The mortgage industry has finally started taking automation and digitization seriously. Extremely seriously. And we welcome that.
We’ve seen the online application process, POS and LOS technology advance by leaps and bounds in really just two or three years. We’ve also seen lender sentiment surveys and other indications that lending decision-makers are planning to turn that focus on the production process. And although one could joke that “production process” means just about anything that isn’t “sales” in our industry, it would appear that a lot of that emphasis is on automating the production pipeline (doc prep, underwriting, et al).
Needless to say, as the producer of a leading closing cost calculator, we have a very personal vested interest in this trend. We applaud it!
In this day and age, there’s no good reason that human beings should be staring and comparing or manually entering basic data—they should be redeployed to areas where humans are really needed, like working with prospects and clients to determine their true needs and best product fits.
And yet, far too many homebuyers (and sellers) making one of the most emotionally charged transactions of their lives get lost in the least consumer-friendly part of the entire mortgage process—the closing. And we’re not leveraging technology to change that. Not yet, at least. Not enough.

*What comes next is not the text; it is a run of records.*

(* ===== verification/Navigate.v ===== *)
(** * Navigation

    Children and descendants read from the stored token ranges are those of
    the decoded tree; nodes, parents and ancestors fit together; the position
    of a symbol's name is found without reading the file from its start. *)
From S2P Require Import Prelude Text Schema Varint Stream StreamRound StreamSafe Ranges.
From S2P Require Import DictBlock Table DictRev Db Walk Prep Reader Located.

(** ** Outcomes and lists *)

Lemma collect_ext {E A B} (f g : A → outcome E B) l :
  (∀ a, a ∈ l → f a = g a) → collect f l = collect g l.
Proof.
  induction l as [|a l IH]; intros H; [done|]. simpl.
  rewrite H by (by left). destruct (g a); simpl; [|done..]. rewrite IH; [done|]. intros b Hb. apply H. by right.
Qed.
Lemma collect_fmap {E A B C} (h : A → B) (f : B → outcome E C) l :
  collect f (h <$> l) = collect (λ a, f (h a)) l.
Proof. induction l as [|a l IH]; [done|]. rewrite fmap_cons. cbn [collect]. by rewrite IH. Qed.
Lemma collect_Ok {E A B} (f : A → outcome E B) (g : A → B) l :
  (∀ a, a ∈ l → f a = Ok (g a)) → collect f l = Ok (g <$> l).
Proof.
  induction l as [|a l IH]; intros H; [done|]. simpl. rewrite H by (by left). simpl.
  rewrite IH; [done|]. intros b Hb. apply H. by right.
Qed.
Lemma collect_app {E A B} (f : A → outcome E B) l k :
  collect f (l ++ k) = (a ← collect f l; b ← collect f k; Ok (a ++ b)).
Proof.
  induction l as [|x l IH]; simpl; [by destruct (collect f k)|].
  destruct (f x); simpl; [|done..]. rewrite IH. destruct (collect f l); simpl; [|done..].
  by destruct (collect f k).
Qed.

Lemma collect_sub {E A B} (f : A → outcome E B) (k l : list A) bs :
  collect f l = Ok bs → (∀ a, a ∈ k → a ∈ l) → ∃ cs, collect f k = Ok cs.
Proof.
  intros Hl%collect_Forall2. induction k as [|a k IH]; intros Hsub; [by exists []|].
  destruct IH as [cs Hcs]; [intros x Hx; apply Hsub; by right|].
  destruct (proj1 (list_elem_of_lookup _ _) (Hsub a ltac:(by left))) as [i Hi].
  destruct (Forall2_lookup_l _ _ _ _ _ Hl Hi) as (b & _ & Hb). exists (b :: cs). simpl. by rewrite Hb, Hcs.
Qed.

The flaws of the closing process have been discussed and dissected here and elsewhere many times before. It doesn’t take a J.D. Power survey to know that, in spite of best efforts by many, the closing can be a confusing and anxiety-provoking process for consumers. And yet, it’s still the equivalent of a carefully orchestrated riot. We’re still using emails, voice mails, text messages, siloed portals and wire transfers to somehow get the buyer, seller, REALTOR(s), title and closing company, appraiser and lender from underwriting approval and sales contract to recorded deed. And it always seems to be “just in time.”
Like a bad cliffhanger.
Let’s change that. Let’s include a new focus on improved, more secure communications—from provider to consumer and provider to provider. Let’s make it much, much easier to learn the status of the transaction or correct missing information. Let’s better digitize the way in which 3, 4 or 5 different service providers are touching the file simultaneously so it’s more of a real-time collaboration and less a game of “blind man’s bluff.” Let’s free the consumer facing professionals—the LOs, the real estate agents, the closing agents—from the manual stuff or the continuous voice mail tag and free them to do what they’d all rather be doing anyway: informing and educating the consumer and guiding them to the finish line.
It’s what a lot of other industries do. And it works. Fortunately, it would appear we’re finally making our way there as well. And we’re looking forward to it.